Using the records below, give again exactly the lines from the line that contains "frame the handler" through the line that contains "Theorem handleCapture_answer_matches_card", both ends included, and only those.

Dataset entries
··········

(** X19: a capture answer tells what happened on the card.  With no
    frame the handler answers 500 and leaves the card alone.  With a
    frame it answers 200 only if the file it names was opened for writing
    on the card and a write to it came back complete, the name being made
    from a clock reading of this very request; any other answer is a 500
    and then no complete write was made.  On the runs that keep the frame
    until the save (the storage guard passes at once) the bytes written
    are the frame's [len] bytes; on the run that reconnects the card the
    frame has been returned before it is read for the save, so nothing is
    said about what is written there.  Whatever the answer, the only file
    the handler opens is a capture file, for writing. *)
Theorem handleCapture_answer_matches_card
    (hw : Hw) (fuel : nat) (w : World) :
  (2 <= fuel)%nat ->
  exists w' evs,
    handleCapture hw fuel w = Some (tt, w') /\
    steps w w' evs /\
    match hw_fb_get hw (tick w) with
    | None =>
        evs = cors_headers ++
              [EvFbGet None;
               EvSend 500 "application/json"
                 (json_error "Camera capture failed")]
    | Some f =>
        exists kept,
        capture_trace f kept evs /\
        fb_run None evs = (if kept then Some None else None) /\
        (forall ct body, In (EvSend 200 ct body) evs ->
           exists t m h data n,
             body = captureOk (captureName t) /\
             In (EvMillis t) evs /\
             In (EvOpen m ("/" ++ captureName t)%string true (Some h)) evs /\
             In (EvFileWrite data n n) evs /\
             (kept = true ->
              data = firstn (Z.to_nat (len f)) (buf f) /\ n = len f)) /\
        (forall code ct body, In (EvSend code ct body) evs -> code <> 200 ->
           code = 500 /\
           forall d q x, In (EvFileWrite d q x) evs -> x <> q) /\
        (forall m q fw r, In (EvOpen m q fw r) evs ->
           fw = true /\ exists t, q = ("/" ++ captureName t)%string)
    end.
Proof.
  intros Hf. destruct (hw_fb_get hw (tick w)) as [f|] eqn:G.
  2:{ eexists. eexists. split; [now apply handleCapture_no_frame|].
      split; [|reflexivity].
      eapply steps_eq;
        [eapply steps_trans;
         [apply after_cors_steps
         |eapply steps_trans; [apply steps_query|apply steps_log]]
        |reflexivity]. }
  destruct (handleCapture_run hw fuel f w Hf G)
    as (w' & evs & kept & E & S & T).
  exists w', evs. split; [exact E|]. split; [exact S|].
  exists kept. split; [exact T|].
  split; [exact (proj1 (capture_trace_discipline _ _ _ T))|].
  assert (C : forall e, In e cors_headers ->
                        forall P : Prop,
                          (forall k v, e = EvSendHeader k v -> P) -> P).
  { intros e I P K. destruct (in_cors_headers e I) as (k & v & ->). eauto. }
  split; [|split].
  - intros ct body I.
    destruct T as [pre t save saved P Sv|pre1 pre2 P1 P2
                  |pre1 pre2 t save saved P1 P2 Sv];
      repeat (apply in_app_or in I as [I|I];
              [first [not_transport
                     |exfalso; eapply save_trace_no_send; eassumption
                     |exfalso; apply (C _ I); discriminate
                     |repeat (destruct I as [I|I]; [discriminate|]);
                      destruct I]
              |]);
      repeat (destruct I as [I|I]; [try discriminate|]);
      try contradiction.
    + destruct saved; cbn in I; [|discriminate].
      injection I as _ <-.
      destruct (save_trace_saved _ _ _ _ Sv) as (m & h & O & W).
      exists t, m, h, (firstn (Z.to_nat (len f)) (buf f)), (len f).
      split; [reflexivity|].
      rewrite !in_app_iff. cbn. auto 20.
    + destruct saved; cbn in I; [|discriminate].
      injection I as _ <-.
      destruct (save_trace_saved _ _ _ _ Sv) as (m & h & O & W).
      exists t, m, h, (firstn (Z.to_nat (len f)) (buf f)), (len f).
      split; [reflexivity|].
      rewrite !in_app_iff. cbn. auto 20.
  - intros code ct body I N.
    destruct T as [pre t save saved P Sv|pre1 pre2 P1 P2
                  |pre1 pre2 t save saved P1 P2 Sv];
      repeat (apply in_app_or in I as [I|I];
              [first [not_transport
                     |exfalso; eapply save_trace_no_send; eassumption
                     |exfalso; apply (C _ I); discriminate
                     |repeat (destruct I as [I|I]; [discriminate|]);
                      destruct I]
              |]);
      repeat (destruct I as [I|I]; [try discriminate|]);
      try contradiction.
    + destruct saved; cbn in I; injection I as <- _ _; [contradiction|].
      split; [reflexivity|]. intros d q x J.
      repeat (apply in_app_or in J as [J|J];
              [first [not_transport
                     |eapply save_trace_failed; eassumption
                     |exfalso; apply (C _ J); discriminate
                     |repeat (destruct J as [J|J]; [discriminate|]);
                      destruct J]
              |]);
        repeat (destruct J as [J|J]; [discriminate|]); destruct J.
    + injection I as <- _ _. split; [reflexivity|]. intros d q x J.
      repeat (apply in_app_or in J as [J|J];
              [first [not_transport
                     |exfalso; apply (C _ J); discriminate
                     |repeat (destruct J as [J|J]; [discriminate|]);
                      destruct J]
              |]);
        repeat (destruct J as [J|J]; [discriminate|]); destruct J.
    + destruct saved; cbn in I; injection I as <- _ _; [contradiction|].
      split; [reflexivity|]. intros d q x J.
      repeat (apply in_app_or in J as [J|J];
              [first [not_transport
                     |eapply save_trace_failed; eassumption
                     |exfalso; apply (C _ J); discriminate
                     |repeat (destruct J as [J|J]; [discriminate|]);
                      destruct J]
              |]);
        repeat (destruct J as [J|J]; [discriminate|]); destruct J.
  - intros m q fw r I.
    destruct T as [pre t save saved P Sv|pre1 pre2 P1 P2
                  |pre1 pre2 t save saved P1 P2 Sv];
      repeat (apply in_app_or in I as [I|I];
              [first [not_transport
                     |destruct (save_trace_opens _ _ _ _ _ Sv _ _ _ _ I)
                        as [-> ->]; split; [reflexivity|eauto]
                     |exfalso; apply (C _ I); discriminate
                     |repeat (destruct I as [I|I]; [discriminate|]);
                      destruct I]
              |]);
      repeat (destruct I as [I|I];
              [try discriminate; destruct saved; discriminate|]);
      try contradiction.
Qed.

··········

**TASK RESULT**
    frame the handler answers 500 and leaves the card alone.  With a
    frame it answers 200 only if the file it names was opened for writing
    on the card and a write to it came back complete, the name being made
    from a clock reading of this very request; any other answer is a 500
    and then no complete write was made.  On the runs that keep the frame
    until the save (the storage guard passes at once) the bytes written
    are the frame's [len] bytes; on the run that reconnects the card the
    frame has been returned before it is read for the save, so nothing is
    said about what is written there.  Whatever the answer, the only file
    the handler opens is a capture file, for writing. *)
Theorem handleCapture_answer_matches_card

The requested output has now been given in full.